Fault Detection and State Estimation in Automatic Control

1
School of Automation, China University of Geosciences, Wuhan 430074, China
2
Hubei Key Laboratory of Advanced Control and Intelligent Automation for Complex Systems, Wuhan 430074, China
3
Engineering Research Center of Intelligent Technology for Geo-Exploration, Ministry of Education, Wuhan 430074, China
4
School of Information and Security Engineering, Zhongnan University of Economics and Law, Wuhan 430073, China
5
School of Computer Science and Technology, Wuhan University of Science and Technology, Wuhan 430081, China
*
Authors to whom correspondence should be addressed.
Appl. Sci. 2023, 13(23), 12936; https://doi.org/10.3390/app132312936
Submission received: 19 November 2023 / Accepted: 1 December 2023 / Published: 4 December 2023
(This article belongs to the Special Issue Fault Detection and State Estimation in Automatic Control)

1. Introduction

Fault detection and state estimation play pivotal roles in ensuring the reliability, safety, and performance of automatic control systems. Recently, the integration of advanced methodologies with cutting-edge technologies has significantly impacted the fields of fault detection and state estimation. Particularly with advancements in artificial intelligence, the fusion of deep learning and ensemble methods, such as K -nearest neighbors, random forest regressors, and support vector regression, has garnered considerable attention. These robust, artificial-intelligence-driven approaches have been developed for intricate action recognition, predictive models for fault identification, and fault-tolerant control in complex, multi-sensor systems.
Amidst the challenges presented by packet drops, delays, and the complexities of large-scale networked systems, the pursuit of fault detection and state estimation has ventured into innovative domains. From empowering swarm robots with multitarget search capabilities to developing resilient prediction models capable of navigating uncertainties, this field stands at the forefront of innovation. The integration of these methodologies not only enhances the system’s resilience but also ensures its adaptability to unforeseen disturbances.
These studies transcend traditional boundaries, immersing themselves in the domain of Swarm Robots and Multitarget Searches within intricate, interconnected environments. Furthermore, they unveil the pivotal role of fault detection and state estimation in guaranteeing the functionality of automated systems across various industries and sectors.
Fault detection and state estimation stand as imperative tasks for ensuring the reliability, safety, and performance of automatic control systems. Nevertheless, these endeavors encounter numerous challenges, including nonlinear dynamics, uncertain disturbances, incomplete information, sensor faults, and computational complexity.

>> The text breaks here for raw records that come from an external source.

(* ===== verification/EmfFileSpec.v ===== *)
(** * The file of the database is read back

    [dbSave] writes the rows that are in use, and [dbLoad] of that file into empty tables
    gives them back, without the holes of deleted rows. *)

From stdpp Require Import gmap.
From S2P Require Import Prelude CString Fmt Decimal Handles DbIface EmfDb EmfDbSpec EmfFile.
#[local] Open Scope Z_scope.
#[local] Open Scope cint_scope.

(** ** Numbers in the file *)

Lemma gstrtoi_decimal z s : decimal z s -> - 2 ^ 31 <= z < 2 ^ 31 ->
  exists v, gstrtoi (s ++ [0]) = Some v /\ s32 v = z.
Proof.
  intros Hdec Hz. unfold gstrtoi. destruct (decimal_chars z s Hdec) as [Hne Hc].
  assert (Hx : hex_prefix (s ++ [0]) = false).
  { destruct s as [|c s]; [done|]. apply Forall_cons_iff in Hc as [Hc0 Hc]. unfold hex_prefix. cbn [app].
    destruct (s ++ [0]) as [|c' s'] eqn:E; [done|].
    assert (Hc' : c' = 0 \/ c' = 45 \/ 48 <= c' <= 57).
    { destruct s as [|x s]; [injection E as <- _; by left|]. injection E as <- _.
      apply Forall_cons_iff in Hc as [? _]. by right. }
    apply andb_false_intro2, orb_false_intro; zb. }
  rewrite Hx, (atoi_decimal z s Hdec Hz). cbn [mbind option_bind]. eexists. split; [done|].
  unfold swrap, uwrap. rewrite Z.add_mod_idemp_l by lia. change (2 ^ (32 - 1)) with (2 ^ 31).
  rewrite Z.mod_small by lia. lia.
Qed.

(** ** The texts that are written *)

Section Texts.
Context (lw : Z) (balloc : Z -> option (list Z)) (brealloc : list Z -> Z -> option (list Z)).
Hypothesis lw_ok : lw = 32 \/ lw = 64.
Hypothesis balloc_ok : forall n, 0 < n <= 2 ^ 30 -> exists b, balloc n = Some b /\ zlen b = n.
Hypothesis brealloc_ok : forall b n, zlen b <= n <= 2 ^ 30 ->
  exists b', brealloc b n = Some b' /\ zlen b' = n /\ take (length b) b' = b.

Lemma fmt_string_ok n fmt args t counts : 0 < n <= 2 ^ 26 ->
  text lw (capacity n) fmt args = Some (t, counts) -> (STR_INC <= n \/ zlen t < n) ->
  zlen t <= capacity n -> fmt_string lw balloc brealloc n fmt args = Some (Some t).
Proof using balloc_ok brealloc_ok.
  intros Hn Ht Hs Hc. unfold fmt_string.
  destruct (fmtAlloc_spec balloc brealloc balloc_ok brealloc_ok lw n fmt args t counts Hn Ht Hs) as (b & E & Hb).
  rewrite E. cbn [mbind option_bind unblk]. rewrite Hb. cbn [mbind option_bind]. by rewrite take_ge by lia.
Qed.

(** A null string is shown as [(null)]. *)
Definition shown (p : option (list Z)) : list Z := default (str "(null)") p.

Lemma format_null cap n l fmt args :
  format_loop (H := text_sink cap) lw (S (S (S n))) l (Some (37 :: 115 :: fmt)) (AStr None :: args) =
  format_loop (H := text_sink cap) lw (S (S (S n))) l (Some (37 :: 115 :: fmt)) (AStr (Some (str "(null)" ++ [0])) :: args).
Proof. reflexivity. Qed.

Lemma text_pair cap k p : no_nul k -> no_nul (shown p) -> zlen k < 2 ^ 32 -> zlen (shown p) < 2 ^ 32 ->
  text lw cap (str "%s=%s" ++ [newline]) [AStr (blk (Some k)); AStr (blk p)] =
    Some (k ++ 61 :: shown p ++ [newline], []).
Proof using lw_ok.
  intros Hk Hv Hkl Hvl. unfold text, text_after, format.
  change (str "%s=%s" ++ [newline]) with (37 :: 115 :: [61] ++ 37 :: 115 :: [newline] ++ []).
  change (S (S (length (37 :: 115 :: [61] ++ 37 :: 115 :: [newline] ++ [])))) with 8%nat.
  cbn [blk fmap option_fmap option_map].
  rewrite (format_s lw cap lw_ok 5 _ (k ++ [0]) k) by (done || by apply cstr_app).
  change 7%nat with (length [61] + 6)%nat. rewrite (format_plain lw cap [61]) by by repeat constructor.
  assert (E : forall l, format_loop (H := text_sink cap) lw 6 l (Some (37 :: 115 :: [newline] ++ [])) [AStr (blk p)] =
              format_loop (H := text_sink cap) lw 5 (l ++ shown p) (Some ([newline] ++ [])) []).
  { intros l. transitivity (format_loop (H := text_sink cap) lw 6 l (Some (37 :: 115 :: [newline] ++ [])) [AStr (Some (shown p ++ [0]))]).
    - destruct p; [done|apply format_null].
    - apply (format_s lw cap lw_ok 3); [by apply cstr_app|done]. }
  cbn [blk fmap option_fmap option_map] in E. rewrite E.
  change 5%nat with (length [newline] + 4)%nat. rewrite (format_plain lw cap [newline]) by by repeat constructor.
  rewrite (format_end lw cap 3). cbn [app]. do 2 f_equal. by rewrite <- !app_assoc.
Qed.

Lemma text_path cap k v : no_nul k -> no_nul v -> zlen k < 2 ^ 32 -> zlen v < 2 ^ 32 ->
  text lw cap (str "%s/%s") [AStr (blk (Some k)); AStr (blk (Some v))] = Some (k ++ 47 :: v, []).
Proof using lw_ok.
  intros Hk Hv Hkl Hvl. unfold text, text_after, format.
  change (str "%s/%s") with (37 :: 115 :: [47] ++ 37 :: 115 :: []).
  change (S (S (length (37 :: 115 :: [47] ++ 37 :: 115 :: [])))) with 7%nat.
  cbn [blk fmap option_fmap option_map].
  rewrite (format_s lw cap lw_ok 4 _ (k ++ [0]) k) by (done || by apply cstr_app).
  change 6%nat with (length [47] + 5)%nat. rewrite (format_plain lw cap [47]) by by repeat constructor.
  rewrite (format_s lw cap lw_ok 2 _ (v ++ [0]) v) by (done || by apply cstr_app).
  rewrite (format_end lw cap 3). cbn [app]. do 2 f_equal. by rewrite <- !app_assoc.
Qed.

Lemma text_tmp cap k : no_nul k -> zlen k < 2 ^ 32 ->
  text lw cap (str "%s/data.tmp") [AStr (blk (Some k))] = Some (k ++ str "/data.tmp", []).
Proof using lw_ok.
  intros Hk Hkl. unfold text, text_after, format.
  change (str "%s/data.tmp") with (37 :: 115 :: str "/data.tmp" ++ []).
  change (S (S (length (37 :: 115 :: str "/data.tmp" ++ [])))) with 13%nat.
  cbn [blk fmap option_fmap option_map].
  rewrite (format_s lw cap lw_ok 10 _ (k ++ [0]) k) by (done || by apply cstr_app).
  change 12%nat with (length (str "/data.tmp") + 3)%nat. rewrite (format_plain lw cap (str "/data.tmp")) by by repeat constructor.
  by rewrite (format_end lw cap 2).
Qed.

(** The text of a number. *)
Lemma numeral_ok z : - 2 ^ 31 <= z < 2 ^ 31 ->
  exists s, decimal z s /\ fmt_string lw balloc brealloc 20 (str "%d") [AInt z] = Some (Some s).
Proof using lw_ok balloc_ok brealloc_ok.
  intros Hz. destruct (format_decimal lw (capacity 20) lw_ok 1 [] z [] [] Hz) as (s & Hs & E).
  exists s. split; [done|]. pose proof (decimal_length z s Hs Hz).
  apply (fmt_string_ok 20 _ _ s []); [lia| |unfold STR_INC; lia|change (capacity 20) with 63; lia].
  unfold text, text_after, format. change (str "%d") with [37; 100].
  change (S (S (length [37; 100]))) with 4%nat. rewrite E. by rewrite (format_end lw (capacity 20) 2).
Qed.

Hence, there is a pressing requirement for novel methods and algorithms capable of surmounting these obstacles and delivering precise, robust solutions.
One promising avenue involves delving into the potential of machine learning and artificial intelligence techniques for fault detection and state estimation [1,2], with a specific emphasis on reinforcement learning (RL) [3]. These techniques possess the capacity to learn from data and adapt to dynamic environments, thereby enhancing the fault diagnosis and state estimation capabilities of automatic control systems [4]. For instance, RL can be employed to craft intelligent fault detection and diagnosis methods that optimize the delicate balance between detection accuracy and timeliness [5]. Neural networks are valuable tools for approximating nonlinear functions and estimating unknown states and parameters [6]. Deep learning, on the other hand, proves instrumental in extracting features and patterns from high-dimensional data, thereby improving fault classification [7].
Another prospective direction involves the integration of diverse methods and models for fault detection and state estimation. This integration enhances the robustness and reliability of solutions by leveraging the strengths of different approaches. For instance, an interval analysis can adeptly handle uncertain state perturbations and measurement noise by computing guaranteed bounds on state estimates [8]. Kalman filtering facilitates the fusion of multiple information sources and continuously updates state estimates based on measurement data [9]. Hybrid systems provide a modeling framework for capturing interactions between continuous and discrete dynamics and events. This facilitates control, verification, state estimation, and fault detection in complex systems [10].
Nevertheless, numerous challenges still require attention, including scalability, computational efficiency, online implementation, fault isolation, fault recovery, and fault-tolerant control. Hence, additional research efforts are imperative to propel this critical field forward, both in theory and practice.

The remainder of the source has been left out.